Extract all lines in the data that contain the word "replace".

Collected data:
===============

Lemma sp_process_ok p S R F o d u seq payload d' log : sp_keeps p S d u -> deliver d seq payload payload = (d', log) ->
  exists p' F', sp_Process p seq payload (bb S R [] F o) = Ret (p', bb S [] [] F' o, (0, log)) /\
    sp_keeps p' S d' (u + zlen R) /\ zlen F' = zlen R + zlen F.
Proof.
  intros (He & Hs & Hm & Hu) Hd; unfold sp_Process; rewrite ReadLen_bb; res_step.
  destruct (Consume_bb S R [] F o (zlen R)) as (F' & Ec & HF); rewrite zdrop_all in Ec by lia.
  rewrite ztake_all in HF by lia; unfold deliver in Hd; rewrite He; case_decide as H1; [| case_decide as H2].
  - injection Hd as <- <-; res_step; rewrite Ec; res_step; exists p, F'; split; [done |]; split; [| done].
    split_and!; [done | done | done | lia].
  - rewrite <- Hm, sorted_size in Hd by apply Hs; destruct (drain _ _ _) as [d1 log1] eqn:Ed; injection Hd as <- <-.
    destruct (sp_walk_ok (sp_buffer p) (next d + 1) d1 log1 Hs Ed) as (kept & Ew & Hk & Hmk).
    unfold sp_walkBuffer; cbn [sp_buffer sp_expected]; rewrite Ew; res_step; rewrite Ec; res_step.
    exists (mkSimpleProcessor (next d1) kept), F'; split; [done |]; split; [| done]; split_and!; [done | done | done | lia].
  - destruct (sp_early p seq payload (next d + 1) Hs) as (buffer & ok & -> & Hs' & Hm'); [lia |]; res_step; rewrite Ec; res_step.
    cbv zeta in Hm'; rewrite Hm in Hm'; eexists _, F'; split; [destruct (held d !! seq); by injection Hd as <- <- |]; split; [| done].
    destruct (held d !! seq); injection Hd as <- <-; (split_and!; [done | done | done | lia]).
Qed.

#[export] Instance simple_lawful : LawfulProcessor SimpleProcessor.
Proof.
  refine {| keeps := sp_keeps; admits := fun _ _ _ => True; stash := fun _ payload _ => payload |}.
  - done.
  - by intros p S d u (_ & _ & _ & Hu).
  - intros p S d u (_ & [Hs _] & <- & _); by rewrite sorted_size.
  - intros p S R F o d u seq payload d' log Hk _ _ _ Hd.
    destruct (sp_process_ok p S R F o d u seq payload d' log Hk Hd) as (p' & F' & E & Hk' & HF).
    exists p', S, F', 0; split; [exact E |]; split; [done |]; split; [lia | done].
Defined.
End simple_laws.

(** ** The pool *)

Section pool_laws.
Context {B : Type} `{BytesPool B}.
Implicit Types (p : PoolProcessor B).

(** But for the pool, it is the simple processor. *)
Definition simple_of p : SimpleProcessor := mkSimpleProcessor (pp_expected p) (pp_buffer p).

Lemma pp_add_simple p seq payload q ok : sp_addToBuffer (simple_of p) seq payload = Ret (q, ok) ->
  exists p', pp_addToBuffer p seq payload = Ret (p', ok) /\ simple_of p' = q.
Proof.
  pose proof (pool_Get_empty (pp_pool p)) as Hg; unfold sp_addToBuffer, pp_addToBuffer; cbn [simple_of sp_buffer sp_expected].
  destruct (pool_Get (pp_pool p)) as [pl bb]; cbn in Hg; subst bb; destruct (Search _ _) as [i | |]; [| done..]; res_step.
  case_decide; [intros [= <- <-]; by eexists |]; destruct (pp_buffer p !! Z.to_nat i) as [[s' bs] |]; [| done].
  case_decide; intros [= <- <-]; by eexists.
Qed.

Lemma pp_walk_simple buffer : forall e (pl : B), exists pl', pp_walk buffer e pl = (sp_walk buffer e, pl').
Proof.
  induction buffer as [| [s' bs] buffer IH]; intros e pl; cbn; [by eexists |]; case_decide.
  - destruct (IH (e + 1) (pool_Put pl bs)) as [pl' ->]; destruct (sp_walk buffer (e + 1)) as [[? ?] ?]; by eexists.
  - destruct (IH e pl) as [pl' ->]; destruct (sp_walk buffer e) as [[? ?] ?]; by eexists.
Qed.

Lemma pp_process_simple p seq payload b q b' r : sp_Process (simple_of p) seq payload b = Ret (q, b', r) ->
  exists p', pp_Process p seq payload b = Ret (p', b', r) /\ simple_of p' = q.
Proof.
  unfold sp_Process, pp_Process, sp_walkBuffer, pp_walkBuffer; cbn [simple_of sp_buffer sp_expected pp_buffer pp_expected pp_pool].
  destruct (ReadLen b) as [n | |]; [| done..]; res_step; case_decide; [| case_decide].
  - res_step; destruct (Consume b n) as [c | |]; [| done..]; res_step; intros [= <- <- <-]; by eexists.
  - destruct (pp_walk_simple (pp_buffer p) (pp_expected p + 1) (pp_pool p)) as [pl' ->].
    destruct (sp_walk _ _) as [[e kept] log]; res_step; destruct (Consume b n) as [c | |]; [| done..]; res_step.
    intros [= <- <- <-]; by eexists.
  - intros E; apply res_bind_inv in E as ([q1 log] & E1 & E); apply res_bind_inv in E1 as ([q2 ok] & E2 & [= <- <-]).
    destruct (pp_add_simple p seq payload q2 ok E2) as (p' & -> & <-); res_step.
    destruct (Consume b n) as [c | |]; [| done..]; injection E as <- <- <-; by eexists.
Qed.

#[export] Instance pool_lawful : LawfulProcessor (PoolProcessor B).
Proof.
  refine {| keeps := fun p => sp_keeps (simple_of p); admits := fun _ _ _ => True; stash := fun _ payload _ => payload |}.
  - done.
  - by intros p S d u (_ & _ & _ & Hu).
  - intros p S d u (_ & [Hs _] & <- & _); by rewrite sorted_size.
  - intros p S R F o d u seq payload d' log Hk _ _ _ Hd.
    destruct (sp_process_ok (simple_of p) S R F o d u seq payload d' log Hk Hd) as (q & F' & E & Hk' & HF).
    destruct (pp_process_simple _ _ _ _ _ _ _ E) as (p' & E' & <-).
    exists p', S, F', 0; split; [exact E' |]; split; [done |]; split; [lia | done].
Defined.
End pool_laws.

(** * The reader *)

(** A datagram as the sender writes it: the number, the length of the payload, the payload,
    and padding. *)
Definition encode (seq : Z) (payload padding : list byte) : list byte :=
  be_encode 4 seq ++ be_encode 4 (zlen payload) ++ payload ++ padding.

Section reader_laws.
Context {Pr : Type} `{GoRuntime} `{!ByteBufferProcessor Pr} `{!LawfulProcessor Pr}.
Implicit Types (r : ByteBufferReader Pr).

(** Between two datagrams: [size] bytes are claimed behind the save area, of a buffer with
    the capacity [cap]. *)
Definition ready r (d : delivery) (u size cap : Z) : Prop := exists S W F o,
  rbuf r = bb S [] W F o /\ claimed r = Some (zlen S, zlen S + size) /\ zlen W = size /\ readBufSize r = size /\
  first r = false /\ keeps (proc r) S d u /\ zlen S + size + zlen F = cap.

(** The data of the datagram, and what its decoding finds. *)
Lemma decode_bb S F o seq payload padding size : 0 <= seq < 2 ^ 32 -> zlen payload <= size < 2 ^ 32 ->
  exists F', decode (bb S (encode seq payload padding) [] F o) size = Ret (bb S (payload ++ padding) [] F' o, seq, payload) /\
    zlen F' = 8 + zlen F.
Proof.
  intros Hseq Hsz; unfold decode; rewrite Data_bb; res_step; unfold encode.
  rewrite decide_False by (rewrite !length_app, !length_be_encode; lia).
  rewrite (take_app_length' (be_encode 4 seq)), (drop_app_length' (be_encode 4 seq)) by (by rewrite length_be_encode).
  rewrite take_app_length' by (by rewrite length_be_encode).
  rewrite !be_decode_encode, !Z.mod_small by lia; rewrite decide_False by lia.
  destruct (Consume_bb S (be_encode 4 seq ++ be_encode 4 (zlen payload) ++ payload ++ padding) [] F o 8) as (F' & -> & HF); res_step.
  rewrite (app_assoc (be_encode 4 seq)), drop_app_length' by (by rewrite length_app, !length_be_encode).
  rewrite reslice_bb by (cbn; llia); res_step; cbn [ri si bb].
  rewrite reslice_0 by (unfold scap; cbn [arr]; llia); res_step; exists F'; split.
  - do 2 f_equal; unfold elems; cbn [arr slen]; rewrite zdrop_app_ge, Z.sub_diag, zdrop_neg by lia.
    by rewrite <- app_assoc, ztake_app_le, ztake_all by lia.
  - rewrite HF; autorewrite with zlist; rewrite !length_be_encode; lia.
Qed.

(** What arrived is committed behind the save area, and the rest of the claimed slice is free. *)
Lemma arrive_bb S W F o bs : zlen bs <= zlen W -> zlen S + zlen W <= 2 ^ 61 -> exists F',
  (let b := with_data (bb S [] W F o) (Slice (write_at (zlen S) bs (arr (data (bb S [] W F o)))) (slen (data (bb S [] W F o)))) in
   '(b, _) ← ShrinkTo b (zlen bs); Ret (Commit b (zlen bs))) = Ret (bb S bs [] F' o) /\
  zlen bs + zlen F' = zlen W + zlen F.
Proof.
  intros Hb Hm; assert (write_at (zlen S) bs (S ++ [] ++ W ++ F) = S ++ [] ++ (bs ++ zdrop (zlen bs) W) ++ F) as Hw.
  { unfold write_at; cbn [app]; rewrite ztake_app_le, ztake_all, zdrop_app_ge by lia.
    replace (zlen S + zlen bs - zlen S) with (zlen bs) by lia; rewrite zdrop_app_le by lia; by rewrite <- !app_assoc. }
  set (W' := bs ++ zdrop (zlen bs) W) in Hw; assert (zlen W' = zlen W) as HW by (unfold W'; llia).
  assert (with_data (bb S [] W F o) (Slice (write_at (zlen S) bs (arr (data (bb S [] W F o)))) (slen (data (bb S [] W F o)))) =
    bb S [] W' F o) as ->.
  { unfold with_data, bb; cbn [data arr slen si ri wi oneByte]; rewrite Hw, HW; done. }
  cbv zeta; rewrite ShrinkTo_bb by (unfold is_int; lia); res_step; rewrite Commit_bb by (unfold is_int; cbn [length]; lia).
  replace (zlen W' - Z.max 0 (Z.min (zlen W' - zlen bs) (zlen W'))) with (zlen bs) by lia; cbn [app].
  assert (ztake (zlen bs) W' = bs) as -> by (unfold W'; by rewrite take_app_length' by lia).
  rewrite ztake_all, (zdrop_all (zlen bs) bs) by lia; eexists; split; [done |]; llia.
Qed.

Lemma datagram_ok r d u size cap seq payload padding d' log : let R := payload ++ padding in
  ready r d u size cap -> 0 <= seq < 2 ^ 32 -> R <> [] -> 8 + zlen R <= size < 2 ^ 32 -> cap <= 2 ^ 60 ->
  u + zlen R + size <= cap -> admits (proc r) (u + zlen R) (Datatypes.S (base.size (held d))) ->
  deliver d seq payload (stash (proc r) payload R) = (d', log) ->
  exists r', datagram r (encode seq payload padding) = Ret (r', log) /\ ready r' d' (u + zlen R) size cap /\
    (forall v k, admits (proc r) v k -> admits (proc r') v k) /\ stash (proc r') = stash (proc r).
Proof.
  intros R (S & W & F & o & Hb & Hc & HW & Hr & Hf & Hk & Hcap) Hseq Hne Hsz Hm Hroom Hadm Hd.
  assert (zlen (encode seq payload padding) = 8 + zlen R) as He.
  { unfold encode, R; rewrite !length_app, !length_be_encode; lia. }
  destruct (arrive_bb S W F o (encode seq payload padding)) as (F1 & Ea & HF1); [lia | lia |]; cbv zeta in Ea.
  apply res_bind_inv in Ea as ([b1 k1] & E1 & E2); unfold datagram; rewrite Hc; cbn [from_option id].
  rewrite ztake_all by lia; unfold onRead; cbn [rbuf first proc readBufSize]; rewrite Hb, E1; res_step.
  assert (Commit b1 (zlen (encode seq payload padding)) = bb S (encode seq payload padding) [] F1 o) as -> by congruence.
  rewrite Hr, Hf.
  destruct (decode_bb S F1 o seq payload padding size) as (F2 & -> & HF2); [done | unfold R in *; llia |]; res_step.
  rewrite decide_False by (by intros [? _]); fold R.
  destruct (process_ok (proc r) S R F2 o d u seq payload d' log) as (p' & S' & F' & k & -> & Hk' & HF' & Ha & Hst);
    [done | done | unfold max_alloc; lia | done | done |]; res_step.
  pose proof (keeps_saved _ _ _ _ Hk') as Hs'; rewrite ClaimFixed_bb by (unfold is_int; cbn [length]; lia).
  rewrite decide_True by lia; res_step; eexists; split; [done |]; split; [| by split].
  exists S', (ztake size F'), (zdrop size F'), o; cbn [rbuf claimed readBufSize first proc]; split_and!; try done; cbn [length app].
  - by rewrite !Z.add_0_r.
  - llia.
  - llia.
Qed.
End reader_laws.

===============

SOLUTION TO THIS TASK:
    replace (zlen S + zlen bs - zlen S) with (zlen bs) by lia; rewrite zdrop_app_le by lia; by rewrite <- !app_assoc. }
  replace (zlen W' - Z.max 0 (Z.min (zlen W' - zlen bs) (zlen W'))) with (zlen bs) by lia; cbn [app].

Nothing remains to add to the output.